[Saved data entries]
::::
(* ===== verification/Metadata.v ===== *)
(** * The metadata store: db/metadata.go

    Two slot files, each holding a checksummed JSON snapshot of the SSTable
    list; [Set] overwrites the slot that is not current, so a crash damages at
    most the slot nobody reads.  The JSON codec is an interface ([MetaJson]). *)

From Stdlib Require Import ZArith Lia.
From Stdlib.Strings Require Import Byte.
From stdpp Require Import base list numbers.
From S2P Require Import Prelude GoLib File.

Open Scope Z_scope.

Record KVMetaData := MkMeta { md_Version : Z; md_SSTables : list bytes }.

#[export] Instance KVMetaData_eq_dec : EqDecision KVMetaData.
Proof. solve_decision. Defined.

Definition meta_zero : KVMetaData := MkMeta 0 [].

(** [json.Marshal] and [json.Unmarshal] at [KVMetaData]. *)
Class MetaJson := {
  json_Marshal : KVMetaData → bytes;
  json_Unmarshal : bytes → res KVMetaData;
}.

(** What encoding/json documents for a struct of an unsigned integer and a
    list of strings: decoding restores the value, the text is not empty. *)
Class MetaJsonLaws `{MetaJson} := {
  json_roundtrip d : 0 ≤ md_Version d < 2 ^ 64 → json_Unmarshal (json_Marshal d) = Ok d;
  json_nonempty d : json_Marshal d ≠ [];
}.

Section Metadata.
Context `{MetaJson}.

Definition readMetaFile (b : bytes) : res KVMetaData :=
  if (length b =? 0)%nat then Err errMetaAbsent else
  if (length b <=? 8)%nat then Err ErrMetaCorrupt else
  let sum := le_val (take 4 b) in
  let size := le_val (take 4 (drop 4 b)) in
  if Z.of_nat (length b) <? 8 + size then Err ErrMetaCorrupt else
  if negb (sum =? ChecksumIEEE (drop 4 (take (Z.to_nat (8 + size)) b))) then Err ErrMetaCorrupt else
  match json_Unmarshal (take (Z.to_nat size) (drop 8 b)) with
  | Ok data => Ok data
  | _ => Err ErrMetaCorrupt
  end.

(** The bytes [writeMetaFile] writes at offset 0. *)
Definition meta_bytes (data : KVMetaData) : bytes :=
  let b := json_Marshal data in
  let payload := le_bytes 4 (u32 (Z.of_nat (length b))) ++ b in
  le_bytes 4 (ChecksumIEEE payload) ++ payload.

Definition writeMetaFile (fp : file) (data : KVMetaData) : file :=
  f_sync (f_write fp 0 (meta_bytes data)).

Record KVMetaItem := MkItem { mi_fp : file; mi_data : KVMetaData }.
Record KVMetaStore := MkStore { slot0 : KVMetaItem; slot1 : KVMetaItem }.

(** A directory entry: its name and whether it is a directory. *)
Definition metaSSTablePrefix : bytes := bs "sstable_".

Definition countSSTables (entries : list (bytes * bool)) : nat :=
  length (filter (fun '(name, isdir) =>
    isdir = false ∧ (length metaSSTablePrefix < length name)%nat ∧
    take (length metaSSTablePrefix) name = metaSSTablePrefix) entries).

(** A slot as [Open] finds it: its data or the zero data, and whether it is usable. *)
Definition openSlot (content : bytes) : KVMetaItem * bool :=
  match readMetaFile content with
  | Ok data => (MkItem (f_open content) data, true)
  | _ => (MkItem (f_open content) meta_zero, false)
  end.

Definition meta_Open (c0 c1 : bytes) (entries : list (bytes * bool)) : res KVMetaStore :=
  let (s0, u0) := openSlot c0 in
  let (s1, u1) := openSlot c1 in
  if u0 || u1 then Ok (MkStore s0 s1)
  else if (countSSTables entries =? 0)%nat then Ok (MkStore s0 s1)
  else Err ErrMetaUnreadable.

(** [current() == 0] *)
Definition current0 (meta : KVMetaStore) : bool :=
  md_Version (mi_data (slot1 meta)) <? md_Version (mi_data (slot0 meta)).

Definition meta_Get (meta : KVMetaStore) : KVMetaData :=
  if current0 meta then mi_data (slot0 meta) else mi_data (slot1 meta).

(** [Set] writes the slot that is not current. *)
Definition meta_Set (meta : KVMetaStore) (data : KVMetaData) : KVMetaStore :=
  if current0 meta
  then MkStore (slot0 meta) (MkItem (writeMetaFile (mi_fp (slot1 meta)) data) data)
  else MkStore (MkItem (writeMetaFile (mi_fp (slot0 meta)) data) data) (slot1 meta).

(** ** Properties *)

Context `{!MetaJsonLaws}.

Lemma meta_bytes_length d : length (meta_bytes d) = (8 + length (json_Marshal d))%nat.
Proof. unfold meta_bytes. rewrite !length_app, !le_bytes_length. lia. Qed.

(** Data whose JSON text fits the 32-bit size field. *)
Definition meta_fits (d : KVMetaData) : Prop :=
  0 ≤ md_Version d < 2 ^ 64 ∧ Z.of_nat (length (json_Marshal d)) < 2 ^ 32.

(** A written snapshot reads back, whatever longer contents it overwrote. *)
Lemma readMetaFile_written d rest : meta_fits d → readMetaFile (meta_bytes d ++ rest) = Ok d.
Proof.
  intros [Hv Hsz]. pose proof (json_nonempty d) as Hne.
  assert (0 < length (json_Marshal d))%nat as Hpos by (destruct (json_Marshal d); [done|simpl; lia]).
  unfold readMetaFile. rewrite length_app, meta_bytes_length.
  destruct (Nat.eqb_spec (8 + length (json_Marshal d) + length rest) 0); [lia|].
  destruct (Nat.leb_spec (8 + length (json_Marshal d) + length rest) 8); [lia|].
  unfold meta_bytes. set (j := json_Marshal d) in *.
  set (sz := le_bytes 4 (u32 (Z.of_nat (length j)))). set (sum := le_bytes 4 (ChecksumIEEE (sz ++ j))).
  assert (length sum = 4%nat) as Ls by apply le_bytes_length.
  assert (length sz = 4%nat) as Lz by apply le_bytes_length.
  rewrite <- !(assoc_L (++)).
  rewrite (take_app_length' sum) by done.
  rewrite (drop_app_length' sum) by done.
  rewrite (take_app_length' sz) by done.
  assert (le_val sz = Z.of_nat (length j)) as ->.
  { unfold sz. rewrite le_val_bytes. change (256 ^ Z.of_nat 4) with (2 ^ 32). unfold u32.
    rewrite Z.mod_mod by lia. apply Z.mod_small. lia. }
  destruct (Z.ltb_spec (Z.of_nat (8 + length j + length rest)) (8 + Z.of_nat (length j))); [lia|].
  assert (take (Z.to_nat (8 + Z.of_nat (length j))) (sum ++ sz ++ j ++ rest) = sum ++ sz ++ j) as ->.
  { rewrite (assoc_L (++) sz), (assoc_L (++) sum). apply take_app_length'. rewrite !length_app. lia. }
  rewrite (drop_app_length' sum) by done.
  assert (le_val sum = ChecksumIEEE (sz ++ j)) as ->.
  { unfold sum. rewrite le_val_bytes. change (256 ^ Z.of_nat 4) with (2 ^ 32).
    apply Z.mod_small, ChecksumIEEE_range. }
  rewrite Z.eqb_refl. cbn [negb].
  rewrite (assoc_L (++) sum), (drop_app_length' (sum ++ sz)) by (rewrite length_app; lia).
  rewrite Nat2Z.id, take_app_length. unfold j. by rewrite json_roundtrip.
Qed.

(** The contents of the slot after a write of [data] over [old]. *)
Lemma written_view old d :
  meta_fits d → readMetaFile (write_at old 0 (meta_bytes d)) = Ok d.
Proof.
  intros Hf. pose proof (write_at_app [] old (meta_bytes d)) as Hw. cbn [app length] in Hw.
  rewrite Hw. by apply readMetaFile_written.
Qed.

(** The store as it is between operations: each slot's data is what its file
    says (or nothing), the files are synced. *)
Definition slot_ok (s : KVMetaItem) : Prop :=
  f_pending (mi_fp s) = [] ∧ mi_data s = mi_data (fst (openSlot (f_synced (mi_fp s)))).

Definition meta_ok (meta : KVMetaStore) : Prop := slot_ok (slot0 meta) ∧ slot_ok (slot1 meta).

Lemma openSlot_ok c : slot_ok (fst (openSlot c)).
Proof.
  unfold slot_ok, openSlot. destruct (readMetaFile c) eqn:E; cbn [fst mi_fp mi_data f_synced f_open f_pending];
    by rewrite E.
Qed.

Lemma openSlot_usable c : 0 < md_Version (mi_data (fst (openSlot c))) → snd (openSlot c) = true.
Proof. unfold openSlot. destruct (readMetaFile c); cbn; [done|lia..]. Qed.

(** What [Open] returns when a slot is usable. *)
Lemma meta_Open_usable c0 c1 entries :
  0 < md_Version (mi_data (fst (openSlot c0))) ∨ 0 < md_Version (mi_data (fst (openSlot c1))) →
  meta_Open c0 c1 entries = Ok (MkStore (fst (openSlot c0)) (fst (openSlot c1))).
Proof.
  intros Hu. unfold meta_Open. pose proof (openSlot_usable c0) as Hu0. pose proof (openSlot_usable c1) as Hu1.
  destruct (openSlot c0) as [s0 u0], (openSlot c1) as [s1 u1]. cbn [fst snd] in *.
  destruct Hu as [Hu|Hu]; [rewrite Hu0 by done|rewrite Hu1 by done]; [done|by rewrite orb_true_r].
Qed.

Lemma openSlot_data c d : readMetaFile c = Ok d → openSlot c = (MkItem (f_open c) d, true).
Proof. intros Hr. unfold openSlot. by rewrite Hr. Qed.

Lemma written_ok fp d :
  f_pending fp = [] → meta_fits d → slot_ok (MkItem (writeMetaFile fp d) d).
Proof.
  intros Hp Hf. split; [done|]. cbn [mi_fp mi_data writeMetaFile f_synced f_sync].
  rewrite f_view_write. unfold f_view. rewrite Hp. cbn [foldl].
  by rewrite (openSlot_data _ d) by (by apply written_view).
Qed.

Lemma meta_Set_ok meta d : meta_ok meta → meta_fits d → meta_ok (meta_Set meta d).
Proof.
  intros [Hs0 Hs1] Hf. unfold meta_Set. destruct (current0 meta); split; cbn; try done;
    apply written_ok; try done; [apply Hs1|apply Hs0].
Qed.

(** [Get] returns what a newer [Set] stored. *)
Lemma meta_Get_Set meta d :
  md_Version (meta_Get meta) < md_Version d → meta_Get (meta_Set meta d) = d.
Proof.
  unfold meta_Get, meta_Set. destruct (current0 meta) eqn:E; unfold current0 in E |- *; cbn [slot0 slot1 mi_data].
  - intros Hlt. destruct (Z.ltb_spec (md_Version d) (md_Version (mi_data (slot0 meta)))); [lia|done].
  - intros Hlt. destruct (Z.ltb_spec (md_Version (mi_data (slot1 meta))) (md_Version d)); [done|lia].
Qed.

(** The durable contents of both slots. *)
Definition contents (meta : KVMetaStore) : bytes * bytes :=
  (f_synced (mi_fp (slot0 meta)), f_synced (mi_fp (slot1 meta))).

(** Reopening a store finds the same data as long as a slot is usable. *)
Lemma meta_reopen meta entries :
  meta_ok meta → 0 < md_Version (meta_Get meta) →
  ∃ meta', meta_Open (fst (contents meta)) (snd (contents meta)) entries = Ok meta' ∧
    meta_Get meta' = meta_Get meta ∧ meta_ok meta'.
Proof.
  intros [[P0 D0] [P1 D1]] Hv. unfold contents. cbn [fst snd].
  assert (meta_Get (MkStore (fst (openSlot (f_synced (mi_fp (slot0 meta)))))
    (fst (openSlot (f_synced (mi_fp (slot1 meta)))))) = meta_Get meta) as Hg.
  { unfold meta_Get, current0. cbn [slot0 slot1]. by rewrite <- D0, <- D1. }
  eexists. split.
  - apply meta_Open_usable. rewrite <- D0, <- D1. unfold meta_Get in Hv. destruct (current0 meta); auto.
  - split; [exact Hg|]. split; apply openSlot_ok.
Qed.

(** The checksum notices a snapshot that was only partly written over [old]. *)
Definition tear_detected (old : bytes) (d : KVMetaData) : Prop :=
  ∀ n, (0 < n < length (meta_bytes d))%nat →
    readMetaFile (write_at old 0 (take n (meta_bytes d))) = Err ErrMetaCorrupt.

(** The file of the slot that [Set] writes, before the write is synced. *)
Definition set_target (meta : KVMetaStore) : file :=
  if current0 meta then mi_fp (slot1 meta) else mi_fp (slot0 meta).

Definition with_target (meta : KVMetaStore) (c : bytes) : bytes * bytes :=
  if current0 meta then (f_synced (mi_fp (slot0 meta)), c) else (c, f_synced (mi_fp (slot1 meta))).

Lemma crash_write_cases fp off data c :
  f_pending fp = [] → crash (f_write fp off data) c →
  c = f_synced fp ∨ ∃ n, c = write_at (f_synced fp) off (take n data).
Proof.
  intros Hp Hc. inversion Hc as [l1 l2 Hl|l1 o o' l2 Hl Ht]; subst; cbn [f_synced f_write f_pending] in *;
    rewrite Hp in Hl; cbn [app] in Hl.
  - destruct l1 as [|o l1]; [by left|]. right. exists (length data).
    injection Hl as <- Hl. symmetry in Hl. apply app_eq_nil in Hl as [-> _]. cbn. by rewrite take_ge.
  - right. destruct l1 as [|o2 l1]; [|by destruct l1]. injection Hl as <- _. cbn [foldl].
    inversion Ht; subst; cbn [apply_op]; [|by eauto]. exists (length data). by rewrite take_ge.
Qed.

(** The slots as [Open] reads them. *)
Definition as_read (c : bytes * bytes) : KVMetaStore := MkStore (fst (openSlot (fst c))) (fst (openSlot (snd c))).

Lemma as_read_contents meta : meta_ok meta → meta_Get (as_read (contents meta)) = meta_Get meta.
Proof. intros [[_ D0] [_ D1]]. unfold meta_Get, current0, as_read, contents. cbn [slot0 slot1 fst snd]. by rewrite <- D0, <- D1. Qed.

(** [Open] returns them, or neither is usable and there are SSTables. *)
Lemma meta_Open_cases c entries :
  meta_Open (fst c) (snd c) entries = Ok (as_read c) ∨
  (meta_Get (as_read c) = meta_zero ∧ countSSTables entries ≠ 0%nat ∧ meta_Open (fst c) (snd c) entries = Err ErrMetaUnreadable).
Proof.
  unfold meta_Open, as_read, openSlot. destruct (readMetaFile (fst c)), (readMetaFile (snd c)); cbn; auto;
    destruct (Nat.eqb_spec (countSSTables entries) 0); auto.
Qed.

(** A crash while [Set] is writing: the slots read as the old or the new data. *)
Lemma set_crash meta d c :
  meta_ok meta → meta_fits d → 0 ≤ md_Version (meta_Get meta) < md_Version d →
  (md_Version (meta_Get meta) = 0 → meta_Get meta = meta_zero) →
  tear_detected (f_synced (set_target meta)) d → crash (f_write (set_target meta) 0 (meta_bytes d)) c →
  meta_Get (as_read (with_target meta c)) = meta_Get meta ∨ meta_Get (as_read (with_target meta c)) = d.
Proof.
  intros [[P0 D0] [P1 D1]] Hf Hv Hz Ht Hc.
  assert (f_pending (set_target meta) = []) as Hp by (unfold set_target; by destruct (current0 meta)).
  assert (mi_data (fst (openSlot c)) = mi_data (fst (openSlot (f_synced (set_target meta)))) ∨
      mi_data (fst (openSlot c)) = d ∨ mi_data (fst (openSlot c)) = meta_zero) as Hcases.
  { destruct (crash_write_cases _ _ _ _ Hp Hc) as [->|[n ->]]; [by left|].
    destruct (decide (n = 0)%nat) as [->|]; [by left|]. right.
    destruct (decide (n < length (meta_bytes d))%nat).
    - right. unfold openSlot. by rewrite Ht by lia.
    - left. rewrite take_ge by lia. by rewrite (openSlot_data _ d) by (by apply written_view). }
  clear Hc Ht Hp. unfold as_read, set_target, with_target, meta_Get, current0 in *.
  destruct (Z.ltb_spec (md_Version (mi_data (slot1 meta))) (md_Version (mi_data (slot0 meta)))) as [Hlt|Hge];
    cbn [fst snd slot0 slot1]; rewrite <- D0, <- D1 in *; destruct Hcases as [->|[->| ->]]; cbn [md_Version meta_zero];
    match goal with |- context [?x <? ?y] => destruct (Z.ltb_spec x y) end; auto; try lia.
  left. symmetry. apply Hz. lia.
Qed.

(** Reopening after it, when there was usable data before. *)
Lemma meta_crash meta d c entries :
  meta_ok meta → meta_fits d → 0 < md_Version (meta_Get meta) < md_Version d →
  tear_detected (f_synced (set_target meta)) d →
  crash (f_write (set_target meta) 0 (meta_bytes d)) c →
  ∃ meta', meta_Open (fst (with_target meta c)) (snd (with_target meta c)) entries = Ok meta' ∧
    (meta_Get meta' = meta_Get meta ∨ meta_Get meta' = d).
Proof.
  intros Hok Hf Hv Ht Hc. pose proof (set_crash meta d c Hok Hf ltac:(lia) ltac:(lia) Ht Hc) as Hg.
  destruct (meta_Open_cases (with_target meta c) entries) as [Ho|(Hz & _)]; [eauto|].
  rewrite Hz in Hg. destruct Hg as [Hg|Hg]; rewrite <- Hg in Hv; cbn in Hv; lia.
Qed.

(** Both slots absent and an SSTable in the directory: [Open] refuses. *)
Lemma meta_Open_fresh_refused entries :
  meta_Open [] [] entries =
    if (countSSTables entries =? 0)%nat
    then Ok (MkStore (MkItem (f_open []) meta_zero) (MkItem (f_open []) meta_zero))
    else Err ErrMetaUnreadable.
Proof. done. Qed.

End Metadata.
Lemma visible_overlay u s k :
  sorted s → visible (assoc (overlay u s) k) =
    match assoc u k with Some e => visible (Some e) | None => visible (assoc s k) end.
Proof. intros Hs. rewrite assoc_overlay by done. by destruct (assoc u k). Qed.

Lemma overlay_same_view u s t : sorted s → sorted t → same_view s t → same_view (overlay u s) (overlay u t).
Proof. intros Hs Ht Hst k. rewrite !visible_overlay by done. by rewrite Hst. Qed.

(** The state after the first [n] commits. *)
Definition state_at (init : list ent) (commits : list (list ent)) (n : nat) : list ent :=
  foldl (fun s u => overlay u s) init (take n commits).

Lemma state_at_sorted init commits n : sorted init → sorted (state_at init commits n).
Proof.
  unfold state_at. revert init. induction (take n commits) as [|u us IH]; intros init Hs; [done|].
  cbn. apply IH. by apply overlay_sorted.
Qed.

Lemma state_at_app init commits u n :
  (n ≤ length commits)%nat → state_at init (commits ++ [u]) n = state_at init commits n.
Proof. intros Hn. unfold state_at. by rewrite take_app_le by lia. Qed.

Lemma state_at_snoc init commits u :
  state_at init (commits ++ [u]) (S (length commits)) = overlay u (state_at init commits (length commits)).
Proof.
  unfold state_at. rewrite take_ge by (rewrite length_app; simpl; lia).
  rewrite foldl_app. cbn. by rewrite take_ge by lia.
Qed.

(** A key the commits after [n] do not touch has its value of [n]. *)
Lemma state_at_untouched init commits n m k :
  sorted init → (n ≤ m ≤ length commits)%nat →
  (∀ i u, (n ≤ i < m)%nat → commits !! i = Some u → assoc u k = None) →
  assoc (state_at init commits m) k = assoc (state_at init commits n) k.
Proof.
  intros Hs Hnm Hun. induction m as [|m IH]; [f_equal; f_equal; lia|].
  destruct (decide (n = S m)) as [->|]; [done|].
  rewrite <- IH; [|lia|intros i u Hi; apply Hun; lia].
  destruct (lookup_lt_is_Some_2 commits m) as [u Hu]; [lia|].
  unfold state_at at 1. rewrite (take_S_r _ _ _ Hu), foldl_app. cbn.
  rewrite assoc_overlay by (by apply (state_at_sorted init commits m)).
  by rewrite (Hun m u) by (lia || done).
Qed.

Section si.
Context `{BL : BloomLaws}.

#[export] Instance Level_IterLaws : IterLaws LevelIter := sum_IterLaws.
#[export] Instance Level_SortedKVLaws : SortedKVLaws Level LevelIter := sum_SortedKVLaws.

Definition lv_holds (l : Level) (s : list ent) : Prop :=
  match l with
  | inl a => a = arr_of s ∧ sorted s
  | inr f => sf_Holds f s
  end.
::::
== TASK DIRECTIONS ==
Look through the data above and return exactly the lines from the one that contains "rewrite foldl_app. cbn." to the one that contains "rewrite assoc_overlay by (by", inclusive, with nothing else.

== WRITTEN REPLY ==
  rewrite foldl_app. cbn. by rewrite take_ge by lia.
Qed.

(** A key the commits after [n] do not touch has its value of [n]. *)
Lemma state_at_untouched init commits n m k :
  sorted init → (n ≤ m ≤ length commits)%nat →
  (∀ i u, (n ≤ i < m)%nat → commits !! i = Some u → assoc u k = None) →
  assoc (state_at init commits m) k = assoc (state_at init commits n) k.
Proof.
  intros Hs Hnm Hun. induction m as [|m IH]; [f_equal; f_equal; lia|].
  destruct (decide (n = S m)) as [->|]; [done|].
  rewrite <- IH; [|lia|intros i u Hi; apply Hun; lia].
  destruct (lookup_lt_is_Some_2 commits m) as [u Hu]; [lia|].
  unfold state_at at 1. rewrite (take_S_r _ _ _ Hu), foldl_app. cbn.
  rewrite assoc_overlay by (by apply (state_at_sorted init commits m)).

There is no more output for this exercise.